* _AIM OF THE EXERCISE_
Transcribe exactly each line of the entries, from the opening line to the line with "rewrite Forall_forall in *.", with both of those lines included.

[Saved entries]
(* ===== verification/EndToEnd.v ===== *)
(** * What a client of get_resource reads

    The parts joined along the whole way of an answer: the object the API
    server returns is redacted ([Redact]), built into an answer ([Handlers]),
    written as JSON ([Answers]) and read back by the client ([Unmarshal]). *)

From S2P Require Import Prelude GoStrings GoTime Value Kube Floats Json Unmarshal NumberText RoundTrip Instances Args Redact Pages Handlers Answers Tools Server.
Local Open Scope Z_scope.
Local Open Scope mcp_scope.

(** ** Redaction keeps the shape of an object *)

Section shape.
Context `{Unicode}.

Lemma keyed_wf v : keyed v → wf v.
Proof.
  induction v as [| | | | |l IH|m IH] using value_ind; intros Hk; inversion Hk as [| | | | |? Hl|? Hn _ Hm]; subst;
    try constructor; try done; rewrite Forall_forall in *; eauto.
Qed.

Lemma keyed_mask v : keyed v → keyed (mask v).
Proof.
  induction v as [| | | | |l IH|m IH] using value_ind; intros Hk; try done; inversion Hk as [| | | | |? Hl|? Hn Hs Hm]; subst;
    rewrite Forall_forall in *.
  - rewrite mask_list. constructor. apply Forall_map, Forall_forall. intros x Hx.
    destruct (mask_elem_is x) as [-> | [_ [s ->]]]; [auto|constructor].
  - rewrite mask_obj. constructor.
    + unfold mkeys. by rewrite map_map.
    + apply Forall_map, Forall_forall. intros e He. cbn. by apply Hs.
    + apply Forall_map, Forall_forall. intros e He. cbn. destruct (mask_field_is m e) as [-> | [_ [s ->]]]; [auto|constructor].
Qed.

Lemma depth_list l : depth (VList l) = S (fold_right Nat.max 0%nat (map depth l)).
Proof. done. Qed.

Lemma depth_mask v : (depth (mask v) ≤ depth v)%nat.
Proof.
  induction v as [| | | | |l IH|m IH] using value_ind; try done.
  - rewrite mask_list, !depth_list. apply le_n_S. rewrite map_map. apply fold_max_le, Forall_forall. intros x Hx.
    rewrite Forall_forall in IH. pose proof (proj1 (fold_max_le depth l _) (Nat.le_refl _)) as Hd. rewrite Forall_forall in Hd.
    specialize (Hd x Hx). destruct (mask_elem_is x) as [-> | [_ [s ->]]]; [specialize (IH x Hx); lia|cbn; lia].
  - rewrite mask_obj, !depth_obj. apply le_n_S. unfold depth_fields. rewrite map_map. apply fold_max_le, Forall_forall. intros e He.
    rewrite Forall_forall in IH. pose proof (proj1 (fold_max_le (λ e : string * value, depth e.2) m _) (Nat.le_refl _)) as Hd.
    rewrite Forall_forall in Hd. specialize (Hd e He). cbn.
    destruct (mask_field_is m e) as [-> | [_ [s ->]]]; [specialize (IH e He); lia|cbn; lia].
Qed.

(** The objects of what is read are those of what was written. *)
Lemma canon_inside m v : inside (VObj m) (canon v) →
  ∃ m0, inside (VObj m0) v ∧ m = in_key_order (map (λ e, (e.1, canon e.2)) m0).
Proof.
  induction v as [| |k z| | |l IH|m0 IH] using value_ind; cbn [canon]; intros Hin; try by inversion Hin.
  - exfalso. destruct (int_value z) eqn:Hz; try by inversion Hin; unfold int_value in *; destruct (nearest _ _ _).
  - inversion Hin as [|? y Hy Hin'|]; subst. apply list_elem_of_fmap in Hy as (x & -> & Hx). rewrite Forall_forall in IH.
    destruct (IH x Hx Hin') as (m1 & H1 & ->). exists m1. split; [by eapply inside_list|done].
  - inversion Hin as [| |? k y Hy Hin']; subst; [exists m0; split; [constructor|done]|].
    unfold in_key_order in Hy. rewrite stable_sort_in in Hy. apply list_elem_of_fmap in Hy as ([k' x] & [= -> ->] & Hx).
    rewrite Forall_forall in IH. destruct (IH _ Hx Hin') as (m1 & H1 & ->). exists m1. split; [by eapply inside_obj|done].
Qed.

Lemma harmless_canon v : harmless v = true → harmless (canon v) = true.
Proof.
  destruct v; try done. cbn. rewrite !orb_true_iff, !bool_decide_eq_true.
  intros [-> | ->]; [left; done|right; vm_compute; done].
Qed.

Lemma harmless_read v : (∀ m k x, inside (VObj m) v → (k, x) ∈ m → sensitiveKey k = true → harmless x = true) →
  ∀ m k x, inside (VObj m) (canon v) → (k, x) ∈ m → sensitiveKey k = true → harmless x = true.
Proof.
  intros Hv m k x (m0 & Hin & ->)%canon_inside Hx Hk. unfold in_key_order in Hx. rewrite stable_sort_in in Hx.
  apply list_elem_of_fmap in Hx as ([k' x'] & [= -> ->] & Hx). by eapply harmless_canon, Hv.
Qed.

(** What get_resource answers about an object. *)
Definition resource_answer (o : obj) : value :=
  let '(o', n) := redactObject o in
  if (0 <? n)%nat then VObj [("object", VObj o'); ("redacted", vint n); ("note", VStr redacted_note)] else VObj o'.

Lemma resource_answer_shape o : keyed (VObj o) →
  keyed (resource_answer o) ∧ (depth (resource_answer o) ≤ S (depth (VObj o)))%nat.
Proof.
  intros Hk. pose proof (keyed_wf _ Hk) as Hw. unfold resource_answer. rewrite redactObject_spec by done.
  pose proof (keyed_mask _ Hk) as Hm. pose proof (depth_mask (VObj o)) as Hd. rewrite mask_obj in Hm, Hd.
  set (o' := map (λ e, (e.1, mask_field o e)) o) in *. clearbody o'.
  destruct (0 <? hidden_count (VObj o))%nat; [|split; [done|lia]]. split.
  - constructor; [by apply (bool_decide_unpack _); vm_compute|by repeat constructor|].
    apply Forall_cons_2; [exact Hm|repeat constructor].
  - rewrite depth_obj. unfold depth_fields. cbn [map fold_right snd].
    change (depth (vint _)) with 0%nat. change (depth (VStr _)) with 0%nat. lia.
Qed.

End shape.

(** ** The client of get_resource *)

Section client.
Context `{Unicode, Printable, Unstructured, Selectors, GVRText, SliceSort, Quantities, Certs}.

(** The one request of a call. *)
Definition read_of (a : args) : request := DynGet Server (arg_gvr a) (arg_str a "namespace") (arg_str a "name").

(** The successful calls: the object that was read, and what is made of it. *)
Lemma get_resource_run a tr v : runs (handleGetResource a) tr (Ok v) ↔
  ∃ o : obj, tr = [Effects.Event (read_of a) (Ok o : reply (read_of a))] ∧ v = resource_answer (strip o).
Proof.
  unfold handleGetResource. rewrite runs_bind. split.
  - intros (tr1 & tr2 & r & -> & Hq & [-> Hr]). apply runs_do_dynget in Hq as ->. destruct r as [o|]; [|done].
    exists o. split; [done|]. unfold resource_answer. by destruct (redactObject (strip o)) as [o' n]; simplify_eq.
  - intros (o & -> & ->). eexists [_], [], (Ok o). split_and!; [done|by apply runs_do_dynget|]. split; [done|].
    unfold resource_answer. by destruct (redactObject (strip o)).
Qed.

Lemma resource_answer_obj o : ∃ m, resource_answer o = VObj m.
Proof. unfold resource_answer. destruct (redactObject o) as [o' n]. destruct (0 <? n)%nat; by eexists. Qed.

Lemma get_resource_text raw tr text : runs (tool_fn tool_get_resource raw) tr (Ok text) ↔
  ∃ o : obj, tr = [Effects.Event (read_of (call_args raw)) (Ok o : reply (read_of (call_args raw)))] ∧
    MarshalIndent (AnswerValue (resource_answer (strip o))) = Ok text.
Proof.
  unfold tool_fn. rewrite runs_try. cbn [t_handler tool_get_resource]. unfold plain, answers. split.
  - intros [(tr1 & tr2 & out & -> & Ho & [-> Hout])|(e & _ & ?)]; [|done]. rewrite app_nil_r.
    apply runs_try in Ho as [(tra & trb & v & -> & Hv & [-> [= <-]])|(e & _ & ?)]; [|done].
    rewrite app_nil_r. apply get_resource_run in Hv as (o & -> & ->). exists o. split; [done|].
    destruct (resource_answer_obj (strip o)) as [m Hm]. rewrite Hm in *. by destruct (MarshalIndent _); simplify_eq.
  - intros (o & -> & Hm). left. eexists [_], [], _. split_and!; [done| |].
    + apply runs_try. left. eexists [_], [], _. split_and!; [done| |by split].
      apply get_resource_run. by exists o.
    + split; [done|]. destruct (resource_answer_obj (strip o)) as [m Ho]. rewrite Ho in *. by rewrite Hm.
Qed.

(** C7: What a client of get_resource reads holds no credential.  When a call
    succeeds, whatever its raw arguments, the one request it made read the
    object asked for, and its text would be the same, byte for byte, if every
    credential of that object had been another, whatever managed fields and
    last-applied configuration it had: the text tells nothing about them.  And
    when the object has distinct keys without a broken character and is nested
    less deep than the JSON decoder accepts, the text parses, and in the value
    that a client gets no field with a sensitive name, at any depth, holds a
    number, a boolean or any string but the empty one and the marker.  A list
    or an object may stand there; the strings of such a list and the fields of
    such an object are credentials by their own names and shapes only. *)
Theorem get_resource_seen raw tr text : runs (tool_fn tool_get_resource raw) tr (Ok text) →
  ∃ o : obj, tr = [Effects.Event (read_of (call_args raw)) (Ok o : reply (read_of (call_args raw)))] ∧
    (∀ o', wf (VObj (strip o)) → wf (VObj (strip o')) → twin (VObj (strip o)) (VObj (strip o')) →
      runs (tool_fn tool_get_resource raw)
        [Effects.Event (read_of (call_args raw)) (Ok o' : reply (read_of (call_args raw)))] (Ok text)) ∧
    (keyed (VObj (strip o)) → (depth (VObj (strip o)) < maxNestingDepth)%nat →
      ∃ v, Unmarshal text = Some v ∧
        ∀ m k x, inside (VObj m) v → (k, x) ∈ m → sensitiveKey k = true → harmless x = true).
Proof.
  intros (o & -> & Hm)%get_resource_text. exists o. split; [done|]. split.
  - intros o' Hw Hw' Ht. apply get_resource_text. exists o'. split; [done|].
    unfold resource_answer in *. by rewrite <- (twin_redacted _ _ Hw Hw' Ht).
  - intros Hk Hd. destruct (resource_answer_shape _ Hk) as [Hk' Hd'].
    exists (canon (resource_answer (strip o))). split; [by apply MarshalIndent_value; [|lia|]|].
    apply harmless_read. intros m k x. by apply get_resource_harmless, keyed_wf.
Qed.

End client.

(** ** Witness: an application with a password and a size *)

Module SeenDemo.
#[local] Existing Instances plain_unicode plain_printable plain_unstructured
  plain_selectors plain_gvr_text plain_quantities data_certs.

Definition read_app : event request reply := HandlersDemo.ev (DynGet Server (mkGVR "" "" "") "ns" "web-0").

Definition seen_text : string :=
  Eval vm_compute in
    match interp HandlersDemo.world tt (tool_fn tool_get_resource pod_args) with Some (Ok text, _, _) => text | _ => "" end.

Definition seen : value :=
  VObj [("note", VStr redacted_note);
        ("object", VObj [("kind", VStr "App"); ("spec", VObj [("password", VStr redacted); ("size", VFloat (S754_finite false 6755399441055744 (-51)))])]);
        ("redacted", VFloat (S754_finite false 4503599627370496 (-52)))].

Example seen_reads : Unmarshal seen_text = Some seen.
Proof. vm_compute. reflexivity. Qed.

(** The application with its credential changed. *)
Definition other_app : obj := [("kind", VStr "App"); ("spec", VObj [("password", VInt Kint64 7); ("size", VInt Kint64 3)])].

Lemma get_resource_seen_witness : runs (tool_fn tool_get_resource pod_args)
    [Effects.Event (read_of (call_args pod_args)) (Ok other_app : reply (read_of (call_args pod_args)))] (Ok seen_text) ∧
  harmless (VStr redacted) = true.
Proof.
  assert (Hr : runs (tool_fn tool_get_resource pod_args) [read_app] (Ok seen_text)).
  { apply (interp_runs HandlersDemo.world tt _ _ _ tt). vm_compute. reflexivity. }
  destruct (get_resource_seen pod_args _ _ Hr) as (o & Heq & Htwin & Hv).
  apply (f_equal (λ l, HandlersDemo.object_reply <$> head l)) in Heq. vm_compute in Heq. injection Heq as <-.
  split.
  { apply Htwin; [apply wf_check_sound; vm_compute; reflexivity..|]. vm_compute strip.
    constructor. twin_fields. constructor. twin_fields. }
  destruct Hv as (v & Hu & Hs).
  - vm_compute. constructor; [apply (bool_decide_unpack _); vm_compute; reflexivity|by repeat constructor|].
    apply Forall_cons_2; [constructor|]. apply Forall_cons_2; [|constructor].
    constructor; [apply (bool_decide_unpack _); vm_compute; reflexivity|by repeat constructor|by repeat constructor].
  - apply Nat.leb_le. vm_compute. reflexivity.
  - rewrite seen_reads in Hu. injection Hu as <-.
    eapply (Hs [("password", VStr redacted); ("size", VFloat (S754_finite false 6755399441055744 (-51)))] "password");
      [|left|by vm_compute].
    eapply inside_obj; [right; left|]. eapply inside_obj; [right; left|]. constructor.
Defined.
End SeenDemo.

* _TASK RESPONSE_
(* ===== verification/EndToEnd.v ===== *)
(** * What a client of get_resource reads

    The parts joined along the whole way of an answer: the object the API
    server returns is redacted ([Redact]), built into an answer ([Handlers]),
    written as JSON ([Answers]) and read back by the client ([Unmarshal]). *)

From S2P Require Import Prelude GoStrings GoTime Value Kube Floats Json Unmarshal NumberText RoundTrip Instances Args Redact Pages Handlers Answers Tools Server.
Local Open Scope Z_scope.
Local Open Scope mcp_scope.

(** ** Redaction keeps the shape of an object *)

Section shape.
Context `{Unicode}.

Lemma keyed_wf v : keyed v → wf v.
Proof.
  induction v as [| | | | |l IH|m IH] using value_ind; intros Hk; inversion Hk as [| | | | |? Hl|? Hn _ Hm]; subst;
    try constructor; try done; rewrite Forall_forall in *; eauto.
Qed.

Lemma keyed_mask v : keyed v → keyed (mask v).
Proof.
  induction v as [| | | | |l IH|m IH] using value_ind; intros Hk; try done; inversion Hk as [| | | | |? Hl|? Hn Hs Hm]; subst;
    rewrite Forall_forall in *.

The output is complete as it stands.